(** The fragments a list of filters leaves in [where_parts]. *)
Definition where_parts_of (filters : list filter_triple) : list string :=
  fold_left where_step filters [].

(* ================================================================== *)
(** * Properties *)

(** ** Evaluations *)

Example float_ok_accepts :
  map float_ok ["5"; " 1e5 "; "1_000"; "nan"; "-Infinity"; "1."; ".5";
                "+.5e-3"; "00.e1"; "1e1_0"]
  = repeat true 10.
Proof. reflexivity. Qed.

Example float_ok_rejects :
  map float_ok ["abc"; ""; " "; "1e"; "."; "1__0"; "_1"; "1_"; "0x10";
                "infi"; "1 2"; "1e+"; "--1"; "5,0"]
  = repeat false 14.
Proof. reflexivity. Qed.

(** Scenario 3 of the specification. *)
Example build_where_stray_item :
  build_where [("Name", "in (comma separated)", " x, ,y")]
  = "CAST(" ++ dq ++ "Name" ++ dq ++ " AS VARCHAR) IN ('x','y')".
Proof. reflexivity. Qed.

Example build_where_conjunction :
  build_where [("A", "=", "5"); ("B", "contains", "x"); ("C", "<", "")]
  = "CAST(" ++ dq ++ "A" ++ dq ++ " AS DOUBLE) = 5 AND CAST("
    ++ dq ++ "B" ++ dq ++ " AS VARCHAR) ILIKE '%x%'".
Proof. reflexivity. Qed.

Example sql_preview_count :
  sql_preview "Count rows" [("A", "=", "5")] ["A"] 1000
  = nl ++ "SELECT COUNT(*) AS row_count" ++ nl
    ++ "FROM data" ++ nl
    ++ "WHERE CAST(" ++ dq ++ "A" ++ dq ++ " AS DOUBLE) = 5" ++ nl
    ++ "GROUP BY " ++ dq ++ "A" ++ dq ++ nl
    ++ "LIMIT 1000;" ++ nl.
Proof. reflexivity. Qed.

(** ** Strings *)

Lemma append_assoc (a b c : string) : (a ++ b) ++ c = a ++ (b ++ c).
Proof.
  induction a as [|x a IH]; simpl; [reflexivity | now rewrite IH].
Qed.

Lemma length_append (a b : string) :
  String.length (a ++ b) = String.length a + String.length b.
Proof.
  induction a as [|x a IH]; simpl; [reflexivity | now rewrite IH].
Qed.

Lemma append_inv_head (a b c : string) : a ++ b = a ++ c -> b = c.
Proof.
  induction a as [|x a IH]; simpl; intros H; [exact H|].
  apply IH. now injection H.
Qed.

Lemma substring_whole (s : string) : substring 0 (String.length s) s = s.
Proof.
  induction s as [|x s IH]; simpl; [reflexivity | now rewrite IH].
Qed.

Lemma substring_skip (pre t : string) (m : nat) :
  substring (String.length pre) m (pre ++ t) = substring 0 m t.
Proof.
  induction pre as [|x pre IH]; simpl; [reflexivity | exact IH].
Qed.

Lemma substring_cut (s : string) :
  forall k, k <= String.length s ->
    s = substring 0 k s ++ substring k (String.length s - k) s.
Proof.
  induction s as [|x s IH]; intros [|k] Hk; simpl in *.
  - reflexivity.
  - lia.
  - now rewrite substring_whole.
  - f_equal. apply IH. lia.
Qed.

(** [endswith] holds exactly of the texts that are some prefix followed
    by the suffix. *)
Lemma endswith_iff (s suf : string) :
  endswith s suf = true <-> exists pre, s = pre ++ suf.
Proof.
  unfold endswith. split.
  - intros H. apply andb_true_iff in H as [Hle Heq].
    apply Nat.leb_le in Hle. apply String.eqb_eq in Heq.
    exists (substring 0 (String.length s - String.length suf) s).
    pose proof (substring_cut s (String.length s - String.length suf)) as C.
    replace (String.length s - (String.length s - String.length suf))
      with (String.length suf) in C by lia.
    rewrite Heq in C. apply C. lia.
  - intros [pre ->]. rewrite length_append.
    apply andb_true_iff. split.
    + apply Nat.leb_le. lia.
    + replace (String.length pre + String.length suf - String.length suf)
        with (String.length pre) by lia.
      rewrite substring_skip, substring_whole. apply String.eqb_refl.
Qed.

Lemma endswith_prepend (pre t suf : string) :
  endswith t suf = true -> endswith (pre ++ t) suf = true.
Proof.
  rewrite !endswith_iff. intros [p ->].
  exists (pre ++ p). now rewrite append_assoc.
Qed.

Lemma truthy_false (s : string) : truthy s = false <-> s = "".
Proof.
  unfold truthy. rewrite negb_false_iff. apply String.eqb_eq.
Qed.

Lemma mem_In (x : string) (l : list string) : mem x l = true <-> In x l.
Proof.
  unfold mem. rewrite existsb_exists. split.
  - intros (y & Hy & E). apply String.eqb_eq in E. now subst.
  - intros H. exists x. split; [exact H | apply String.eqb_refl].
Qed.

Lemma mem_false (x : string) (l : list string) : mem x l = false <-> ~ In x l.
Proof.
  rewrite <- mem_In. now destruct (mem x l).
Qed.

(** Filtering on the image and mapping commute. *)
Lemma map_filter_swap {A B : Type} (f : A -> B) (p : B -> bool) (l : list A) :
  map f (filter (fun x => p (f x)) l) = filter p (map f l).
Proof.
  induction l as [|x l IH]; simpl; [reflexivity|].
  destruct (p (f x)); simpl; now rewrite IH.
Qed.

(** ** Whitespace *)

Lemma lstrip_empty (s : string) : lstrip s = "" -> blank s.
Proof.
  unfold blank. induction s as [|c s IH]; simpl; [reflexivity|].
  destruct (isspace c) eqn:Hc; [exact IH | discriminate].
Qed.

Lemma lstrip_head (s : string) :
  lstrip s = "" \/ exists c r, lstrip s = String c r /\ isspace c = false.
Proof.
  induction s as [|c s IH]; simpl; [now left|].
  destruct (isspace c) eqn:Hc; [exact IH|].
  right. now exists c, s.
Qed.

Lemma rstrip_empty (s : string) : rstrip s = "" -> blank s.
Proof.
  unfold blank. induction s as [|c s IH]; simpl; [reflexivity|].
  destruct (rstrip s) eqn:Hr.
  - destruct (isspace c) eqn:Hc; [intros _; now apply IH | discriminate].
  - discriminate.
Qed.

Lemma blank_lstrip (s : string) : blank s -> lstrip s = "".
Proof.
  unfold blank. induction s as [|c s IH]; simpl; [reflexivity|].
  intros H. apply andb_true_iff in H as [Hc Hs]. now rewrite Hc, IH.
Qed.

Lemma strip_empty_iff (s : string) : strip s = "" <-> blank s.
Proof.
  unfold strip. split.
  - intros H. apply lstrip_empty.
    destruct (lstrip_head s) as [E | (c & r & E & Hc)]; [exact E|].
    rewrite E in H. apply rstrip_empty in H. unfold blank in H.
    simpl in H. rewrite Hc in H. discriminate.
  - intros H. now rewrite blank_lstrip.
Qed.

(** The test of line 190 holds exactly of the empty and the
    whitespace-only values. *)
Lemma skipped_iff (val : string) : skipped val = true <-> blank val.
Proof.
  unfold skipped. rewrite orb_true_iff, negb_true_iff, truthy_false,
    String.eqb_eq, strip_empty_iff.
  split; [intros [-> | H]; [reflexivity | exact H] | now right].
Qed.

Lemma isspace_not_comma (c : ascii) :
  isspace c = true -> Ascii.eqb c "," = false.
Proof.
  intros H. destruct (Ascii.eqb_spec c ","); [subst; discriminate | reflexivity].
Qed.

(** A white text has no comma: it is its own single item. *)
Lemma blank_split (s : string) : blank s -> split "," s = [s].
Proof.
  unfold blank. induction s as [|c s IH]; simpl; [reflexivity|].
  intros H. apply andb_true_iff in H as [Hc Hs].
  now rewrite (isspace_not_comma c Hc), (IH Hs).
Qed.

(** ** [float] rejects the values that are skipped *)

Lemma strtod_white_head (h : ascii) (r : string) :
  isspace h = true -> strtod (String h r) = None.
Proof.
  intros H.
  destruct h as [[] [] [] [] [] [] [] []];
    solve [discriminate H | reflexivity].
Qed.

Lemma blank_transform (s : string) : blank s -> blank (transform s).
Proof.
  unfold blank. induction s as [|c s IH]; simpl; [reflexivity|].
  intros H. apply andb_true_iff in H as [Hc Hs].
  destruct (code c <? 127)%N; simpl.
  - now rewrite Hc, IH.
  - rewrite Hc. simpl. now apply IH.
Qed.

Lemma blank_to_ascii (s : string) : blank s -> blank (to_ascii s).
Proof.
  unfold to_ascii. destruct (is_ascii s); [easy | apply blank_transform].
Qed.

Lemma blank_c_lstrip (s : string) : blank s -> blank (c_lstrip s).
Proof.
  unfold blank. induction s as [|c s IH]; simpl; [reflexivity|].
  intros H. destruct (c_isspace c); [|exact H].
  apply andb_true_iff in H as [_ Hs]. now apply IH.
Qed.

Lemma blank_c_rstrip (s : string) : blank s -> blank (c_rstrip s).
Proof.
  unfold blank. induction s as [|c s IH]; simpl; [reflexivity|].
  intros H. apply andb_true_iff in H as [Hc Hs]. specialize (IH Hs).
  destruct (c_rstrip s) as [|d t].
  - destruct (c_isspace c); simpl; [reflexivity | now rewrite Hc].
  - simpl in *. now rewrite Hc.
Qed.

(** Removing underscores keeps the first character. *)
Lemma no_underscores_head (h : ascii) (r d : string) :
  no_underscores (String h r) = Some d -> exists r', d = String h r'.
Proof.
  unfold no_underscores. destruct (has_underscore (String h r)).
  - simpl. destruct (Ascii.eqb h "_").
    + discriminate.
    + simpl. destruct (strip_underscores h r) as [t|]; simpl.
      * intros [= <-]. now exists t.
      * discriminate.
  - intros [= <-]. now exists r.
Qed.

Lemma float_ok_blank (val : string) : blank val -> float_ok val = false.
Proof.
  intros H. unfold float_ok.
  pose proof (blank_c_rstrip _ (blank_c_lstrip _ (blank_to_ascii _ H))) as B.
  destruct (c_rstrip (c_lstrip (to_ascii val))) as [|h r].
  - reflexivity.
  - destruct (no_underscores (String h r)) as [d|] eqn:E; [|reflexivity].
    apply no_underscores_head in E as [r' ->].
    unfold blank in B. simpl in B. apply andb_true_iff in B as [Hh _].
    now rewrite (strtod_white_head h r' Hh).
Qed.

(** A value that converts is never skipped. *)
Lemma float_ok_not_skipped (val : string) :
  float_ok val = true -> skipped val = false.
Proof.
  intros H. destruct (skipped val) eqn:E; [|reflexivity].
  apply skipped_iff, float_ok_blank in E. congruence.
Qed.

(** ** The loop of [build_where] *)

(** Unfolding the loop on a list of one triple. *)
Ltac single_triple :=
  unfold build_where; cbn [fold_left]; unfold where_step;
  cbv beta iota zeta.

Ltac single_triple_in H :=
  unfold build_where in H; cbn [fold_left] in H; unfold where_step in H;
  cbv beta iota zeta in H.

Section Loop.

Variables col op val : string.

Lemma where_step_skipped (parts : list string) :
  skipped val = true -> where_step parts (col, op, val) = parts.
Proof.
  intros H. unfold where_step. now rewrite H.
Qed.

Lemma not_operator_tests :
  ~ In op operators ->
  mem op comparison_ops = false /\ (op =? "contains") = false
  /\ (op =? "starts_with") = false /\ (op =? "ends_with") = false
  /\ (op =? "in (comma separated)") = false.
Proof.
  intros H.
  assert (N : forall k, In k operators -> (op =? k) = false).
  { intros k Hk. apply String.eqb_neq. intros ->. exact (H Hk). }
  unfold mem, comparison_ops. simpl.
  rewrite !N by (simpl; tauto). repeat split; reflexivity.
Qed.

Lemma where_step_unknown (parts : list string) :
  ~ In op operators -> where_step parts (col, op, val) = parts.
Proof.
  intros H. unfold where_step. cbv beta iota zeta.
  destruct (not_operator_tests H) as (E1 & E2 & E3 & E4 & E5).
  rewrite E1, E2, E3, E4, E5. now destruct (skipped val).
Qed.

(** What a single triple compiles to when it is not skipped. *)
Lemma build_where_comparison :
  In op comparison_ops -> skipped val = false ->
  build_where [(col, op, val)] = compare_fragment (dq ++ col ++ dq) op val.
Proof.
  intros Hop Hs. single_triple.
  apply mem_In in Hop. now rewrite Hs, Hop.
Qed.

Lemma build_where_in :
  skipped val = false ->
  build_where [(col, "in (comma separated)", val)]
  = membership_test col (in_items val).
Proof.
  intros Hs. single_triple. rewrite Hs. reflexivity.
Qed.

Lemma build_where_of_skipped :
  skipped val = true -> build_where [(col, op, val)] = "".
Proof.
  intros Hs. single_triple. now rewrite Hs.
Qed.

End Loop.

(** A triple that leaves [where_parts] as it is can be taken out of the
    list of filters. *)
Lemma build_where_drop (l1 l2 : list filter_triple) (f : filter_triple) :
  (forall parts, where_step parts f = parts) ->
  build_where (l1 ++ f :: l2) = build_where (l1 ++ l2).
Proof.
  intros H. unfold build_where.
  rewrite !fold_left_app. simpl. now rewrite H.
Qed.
........
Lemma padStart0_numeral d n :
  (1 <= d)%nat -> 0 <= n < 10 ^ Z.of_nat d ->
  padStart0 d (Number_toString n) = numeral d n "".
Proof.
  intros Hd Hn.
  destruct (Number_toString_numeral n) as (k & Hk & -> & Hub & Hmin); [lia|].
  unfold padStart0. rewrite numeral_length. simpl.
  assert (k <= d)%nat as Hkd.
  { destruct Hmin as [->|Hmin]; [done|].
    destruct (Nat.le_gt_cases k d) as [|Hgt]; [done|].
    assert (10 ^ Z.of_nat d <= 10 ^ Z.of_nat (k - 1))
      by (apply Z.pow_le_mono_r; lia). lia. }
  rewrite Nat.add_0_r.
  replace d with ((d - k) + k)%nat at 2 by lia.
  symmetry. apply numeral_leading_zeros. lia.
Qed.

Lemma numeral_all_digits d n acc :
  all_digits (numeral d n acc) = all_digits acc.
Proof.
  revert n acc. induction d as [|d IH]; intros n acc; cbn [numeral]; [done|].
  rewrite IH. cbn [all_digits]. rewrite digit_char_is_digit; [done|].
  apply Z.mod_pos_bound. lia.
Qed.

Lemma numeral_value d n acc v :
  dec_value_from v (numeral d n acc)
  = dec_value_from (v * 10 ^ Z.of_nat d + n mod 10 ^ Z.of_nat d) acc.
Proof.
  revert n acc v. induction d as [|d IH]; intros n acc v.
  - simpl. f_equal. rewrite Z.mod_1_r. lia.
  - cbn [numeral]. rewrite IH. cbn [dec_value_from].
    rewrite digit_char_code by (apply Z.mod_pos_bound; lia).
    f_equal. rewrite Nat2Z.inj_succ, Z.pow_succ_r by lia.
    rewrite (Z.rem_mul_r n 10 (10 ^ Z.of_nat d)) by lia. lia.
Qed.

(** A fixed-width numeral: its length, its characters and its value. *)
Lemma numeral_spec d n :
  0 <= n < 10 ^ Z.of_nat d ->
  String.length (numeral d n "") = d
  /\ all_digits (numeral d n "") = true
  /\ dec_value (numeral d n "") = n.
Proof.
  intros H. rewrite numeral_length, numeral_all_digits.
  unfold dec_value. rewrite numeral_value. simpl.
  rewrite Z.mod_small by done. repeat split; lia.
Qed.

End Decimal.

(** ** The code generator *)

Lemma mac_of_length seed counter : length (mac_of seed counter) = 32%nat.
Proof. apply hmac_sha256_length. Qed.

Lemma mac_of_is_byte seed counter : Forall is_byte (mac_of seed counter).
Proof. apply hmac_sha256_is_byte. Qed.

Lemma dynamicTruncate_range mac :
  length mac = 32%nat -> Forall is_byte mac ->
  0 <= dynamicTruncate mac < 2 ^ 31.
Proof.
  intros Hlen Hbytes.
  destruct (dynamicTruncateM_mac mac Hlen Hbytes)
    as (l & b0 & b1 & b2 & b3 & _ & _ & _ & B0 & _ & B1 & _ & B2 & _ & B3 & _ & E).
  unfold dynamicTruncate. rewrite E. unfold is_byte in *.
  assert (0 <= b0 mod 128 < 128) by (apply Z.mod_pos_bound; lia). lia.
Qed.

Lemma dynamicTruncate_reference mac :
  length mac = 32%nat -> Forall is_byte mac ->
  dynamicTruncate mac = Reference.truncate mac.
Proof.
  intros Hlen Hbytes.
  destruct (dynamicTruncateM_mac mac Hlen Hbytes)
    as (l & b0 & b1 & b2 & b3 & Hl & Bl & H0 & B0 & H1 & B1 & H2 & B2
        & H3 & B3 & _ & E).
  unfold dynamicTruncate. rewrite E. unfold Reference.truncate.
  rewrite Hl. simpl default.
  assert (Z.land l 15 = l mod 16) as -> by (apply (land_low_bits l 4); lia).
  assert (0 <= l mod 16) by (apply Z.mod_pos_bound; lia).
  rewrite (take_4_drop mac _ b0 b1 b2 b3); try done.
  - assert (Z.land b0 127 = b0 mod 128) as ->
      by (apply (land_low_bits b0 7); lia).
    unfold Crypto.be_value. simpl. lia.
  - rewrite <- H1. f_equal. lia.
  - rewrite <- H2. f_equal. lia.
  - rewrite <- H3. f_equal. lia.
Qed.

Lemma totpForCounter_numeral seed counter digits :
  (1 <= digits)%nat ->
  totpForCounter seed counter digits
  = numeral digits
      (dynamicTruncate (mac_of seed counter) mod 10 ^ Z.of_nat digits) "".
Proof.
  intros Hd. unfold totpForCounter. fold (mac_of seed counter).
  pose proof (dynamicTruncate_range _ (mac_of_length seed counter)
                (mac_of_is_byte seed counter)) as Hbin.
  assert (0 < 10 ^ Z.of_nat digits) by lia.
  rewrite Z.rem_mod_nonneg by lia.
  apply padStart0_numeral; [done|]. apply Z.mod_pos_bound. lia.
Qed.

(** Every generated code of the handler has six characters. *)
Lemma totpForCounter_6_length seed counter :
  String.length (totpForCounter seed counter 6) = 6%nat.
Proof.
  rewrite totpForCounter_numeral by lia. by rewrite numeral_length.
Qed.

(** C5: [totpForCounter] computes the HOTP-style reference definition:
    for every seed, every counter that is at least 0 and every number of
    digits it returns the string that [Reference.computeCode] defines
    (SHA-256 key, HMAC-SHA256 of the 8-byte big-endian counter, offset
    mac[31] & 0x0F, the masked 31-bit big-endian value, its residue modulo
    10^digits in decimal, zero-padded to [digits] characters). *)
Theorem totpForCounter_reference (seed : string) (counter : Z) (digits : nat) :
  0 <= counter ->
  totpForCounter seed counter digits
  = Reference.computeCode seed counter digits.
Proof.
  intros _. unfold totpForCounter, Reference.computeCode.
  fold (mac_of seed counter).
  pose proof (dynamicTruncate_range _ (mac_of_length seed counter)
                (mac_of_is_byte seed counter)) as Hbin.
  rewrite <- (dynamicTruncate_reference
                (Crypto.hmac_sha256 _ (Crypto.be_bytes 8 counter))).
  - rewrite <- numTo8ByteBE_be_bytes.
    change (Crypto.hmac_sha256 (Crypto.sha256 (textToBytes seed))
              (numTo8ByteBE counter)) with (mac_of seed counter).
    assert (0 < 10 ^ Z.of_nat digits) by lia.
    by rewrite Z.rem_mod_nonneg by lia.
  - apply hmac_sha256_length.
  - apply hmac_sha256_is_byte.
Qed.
........
▸ **Task to carry out**
Each line in the listing above from the one containing "0 <= counter ->" through the one containing "(numTo8ByteBE counter)) with" should be repeated exactly, and no other line.

▸ **Exercise solution**
  0 <= counter ->
  totpForCounter seed counter digits
  = Reference.computeCode seed counter digits.
Proof.
  intros _. unfold totpForCounter, Reference.computeCode.
  fold (mac_of seed counter).
  pose proof (dynamicTruncate_range _ (mac_of_length seed counter)
                (mac_of_is_byte seed counter)) as Hbin.
  rewrite <- (dynamicTruncate_reference
                (Crypto.hmac_sha256 _ (Crypto.be_bytes 8 counter))).
  - rewrite <- numTo8ByteBE_be_bytes.
    change (Crypto.hmac_sha256 (Crypto.sha256 (textToBytes seed))
              (numTo8ByteBE counter)) with (mac_of seed counter).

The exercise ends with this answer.